Myofascial Pain Syndrome: A Nociceptive Condition Comorbid with Neuropathic or Nociplastic Pain

Myofascial pain syndrome is featured by the presence of myofascial trigger points (TrPs). Whether TrPs are primary or secondary phenomena or if they relate to central or peripheral nervous system disorders is controversial. Referred pain, a cardinal sign of TrPs, is a central phenomenon driven by peripheral input. In 2021, the International Association for the Study of Pain (IASP) proposed a clinical criteria and grading system for classifying patients with pain on nociceptive, neuropathic, or nociplastic phenotypes. Myofascial TrP pain has been traditionally categorized as a nociceptive phenotype; however, increasing evidence supports that this condition could be present in patients with predominantly nociplastic pain, particularly when it is associated with an underlying medical condition. The clinical response of some therapeutic approaches for managing TrPs remains unclear. Accordingly, the ability to classify myofascial TrP pain into one of these phenotypes would likely be critical for producing more successful clinical treatment outcomes by a precision medicine approach. This consensus paper presents evidence supporting the possibility of subgrouping individuals with myofascial TrP pain into nociceptive, nociplastic, or mixed-type phenotype.

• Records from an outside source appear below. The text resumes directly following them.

Lemma map_page_units_spec vm v units n is_page :
  area_wf vm -> vma vm = Some v -> 0 < n < 2 ^ 19 -> n <= Z.of_nat (length units) ->
  exists vm' p, map_page_units vm units n is_page = Ok (vm', p) /\ area_wf vm' /\
    v_start vm' = v_start vm /\ v_npages vm' = v_npages vm /\
    ((p = NULL /\ vm' = vm /\ forall i, ~ FirstFit.fits (area_blocks vm) (v_npages vm) i n) \/
     exists i k, lowest_fit (area_blocks vm) (v_npages vm) i n /\
       area_blocks vm' = <[i := n]> (area_blocks vm) /\
       let a := v_start vm + i * PAGE_SIZE in
       vma vm' = Some (inserted v a units is_page k) /\ 0 < a /\
       (p = a /\ Z.of_nat k = n /\
          (forall j, Z.of_nat j < n -> 0 <= insert_result v a units is_page j) \/
        p = NULL /\ Z.of_nat k < n /\ insert_result v a units is_page k < 0)).
Proof.
  intros Hw Hv Hn Hl. unfold map_page_units.
  assert (Hsz : wrap64 (swrap32 (Z.shiftl n PAGE_SHIFT)) = n * PAGE_SIZE).
  { unfold PAGE_SHIFT, PAGE_SIZE. rewrite Z.shiftl_mul_pow2 by lia.
    rewrite swrap32_id, wrap64_id; [done | unfold u64_range | unfold s32_range]; lia. }
  rewrite Hsz. assert (Hmax : 0 < n * PAGE_SIZE <= mmap_max) by (unfold mmap_max, PAGE_SIZE; lia).
  assert (DIV_ROUND_UP (n * PAGE_SIZE) PAGE_SIZE = n) as Hk.
  { destruct (req_pages_spec _ Hmax) as (_ & _ & H). unfold PAGE_SIZE in *. lia. }
  destruct (kgpu_alloc_mmap_area_step vm _ Hw Hmax) as (vm1 & r & -> & Hw1 & Hvma & Hst & Hnp & Hnone & Hstep).
  rewrite Hk in Hstep. cbn [mbind outcome_bind]. destruct r as [i|]; cbn [from_option].
  - assert (lowest_fit (area_blocks vm) (v_npages vm) i n /\
            area_blocks vm1 = <[i := n]> (area_blocks vm)) as [Hfit Hbl] by (inversion Hstep; done).
    destruct (proj1 Hfit) as (Hi0 & Hend & _). pose proof (aw_start _ Hw). pose proof (aw_room _ Hw).
    unfold PAGE_SIZE in *. rewrite (proj2 (Z.eqb_neq _ _)) by lia. rewrite Hvma, Hv. cbn [mbind outcome_bind of_option].
    assert (Hw2 : forall k, area_wf (set_vma vm1 (inserted v (v_start vm + i * 4096) units is_page k))).
    { intros k. destruct (aw_vma _ Hw1) as (w & Hw1v & Hws & Hwe). rewrite Hvma, Hv in Hw1v.
      injection Hw1v as <-. by apply set_vma_wf. }
    assert (Ev : v = inserted v (v_start vm + i * 4096) units is_page 0) by by destruct v.
    replace (insert_pages v (v_start vm + i * 4096) units is_page 0) with
      (insert_pages (inserted v (v_start vm + i * 4096) units is_page 0) (v_start vm + i * 4096)
         units is_page (Z.of_nat 0)) by (by rewrite <- Ev).
    destruct (insert_pages_cases v (v_start vm + i * 4096) units is_page 0 (Z.to_nat n))
      as [[-> Hall]|(j & Hj & -> & Hneg)]; [unfold PAGE_SIZE; lia..| |];
      cbn [mbind outcome_bind mret outcome_ret]; eexists _, _;
      (split; [done|]); (split; [apply Hw2|]); (split; [done|]); (split; [done|]); right.
    + exists i, (Z.to_nat n). do 3 (split; [done|]). split; [lia|]. left. split; [done|].
      split; [lia|]. intros j Hj. apply Hall. lia.
    + exists i, j. do 3 (split; [done|]). split; [lia|]. right. split; [done|]. split; [lia | done].
  - exists vm, NULL. rewrite Hnone by done. split_and!; [done..|]. left.
    split; [done|]. split; [done|]. by inversion Hstep.
Qed.

(** Unmapping the first address of a live run removes it. *)
Lemma kgpu_unmap_block vm i k :
  area_wf vm -> v_npages vm < 2 ^ 20 -> area_blocks vm !! i = Some k ->
  exists vm', kgpu_unmap_area vm (v_start vm + i * PAGE_SIZE) = Ok vm' /\ area_wf vm' /\
    v_start vm' = v_start vm /\ v_npages vm' = v_npages vm /\
    area_blocks vm' = delete i (area_blocks vm).
Proof.
  intros Hw Hnp Hi. destruct (aw_units _ Hw) as (bm & sz & Hb & Ha & Hu).
  destruct (aw_vma _ Hw) as (v & Hv & Hs & He).
  rewrite (area_blocks_live _ _ Ha) in *. pose proof Hi as Hi'. apply lookup_blocks in Hi' as (Hr & Hk & Hk0).
  pose proof (proj1 (blocks_inv _ _ _ Hu) _ _ Hi) as Hin.
  destruct (page_of_block vm i Hw Hr) as (Ep & _ & Eu). cbv zeta in *. rewrite Ep in Eu.
  rewrite (kgpu_unmap_area_cases _ _ _ _ v Hb Ha Hu Hv), Eu.
  rewrite bool_decide_eq_true_2 by lia. pose proof (uw_len_sz _ _ _ Hu).
  destruct (zapped_spec v (v_start vm + i * PAGE_SIZE) (nthZ sz i)) as (Z1 & Z2 & _);
    [unfold PAGE_SIZE in *; lia..|].
  eexists. split; [done|]. split; [|split; [done | split; [done|]]].
  - apply set_vma_wf; [apply set_v_arrays_wf; [done | apply units_wf_release; lia || done]|..].
    + by rewrite Z1.
    + by rewrite Z2.
  - unfold area_blocks. simpl. apply blocks_delete; lia.
Qed.

(** Where Linux never refuses a page, NULL means that nothing was taken. *)
Definition inserts_ok : Prop := forall v addr p, 0 <= (vm_insert_page v addr p).2.

Lemma insert_pages_ok v addr units is_page i n v' ok :
  inserts_ok -> insert_pages v addr units is_page i n = Ok (v', ok) -> ok = true.
Proof.
  intros Hok. revert v i. induction n as [|n IH]; intros v i E; cbn [insert_pages] in E; [congruence|].
  apply bind_ok in E as (u & _ & E).
  pose proof (Hok v (addr +64 i * PAGE_SIZE) (if is_page then u else pfn_to_page u)) as Hr.
  destruct (vm_insert_page _ _ _) as [v1 ret]. simpl in Hr.
  rewrite (proj2 (Z.ltb_ge _ _)) in E by done. by apply IH in E.
Qed.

It is concluded that myofascial pain caused by TrPs is primarily a nociceptive pain condition, is unlikely to be classified as neuropathic or nociplastic, but can be present in patients with predominantly neuropathic or nociplastic pain. In the latter cases, management of the predominant central pain problem should be a major treatment goal, but the peripheral drive from TrPs should not be ignored, since TrP treatment has been shown to reduce sensitization-associated symptomatology in nociplastic pain conditions, e.g., fibromyalgia.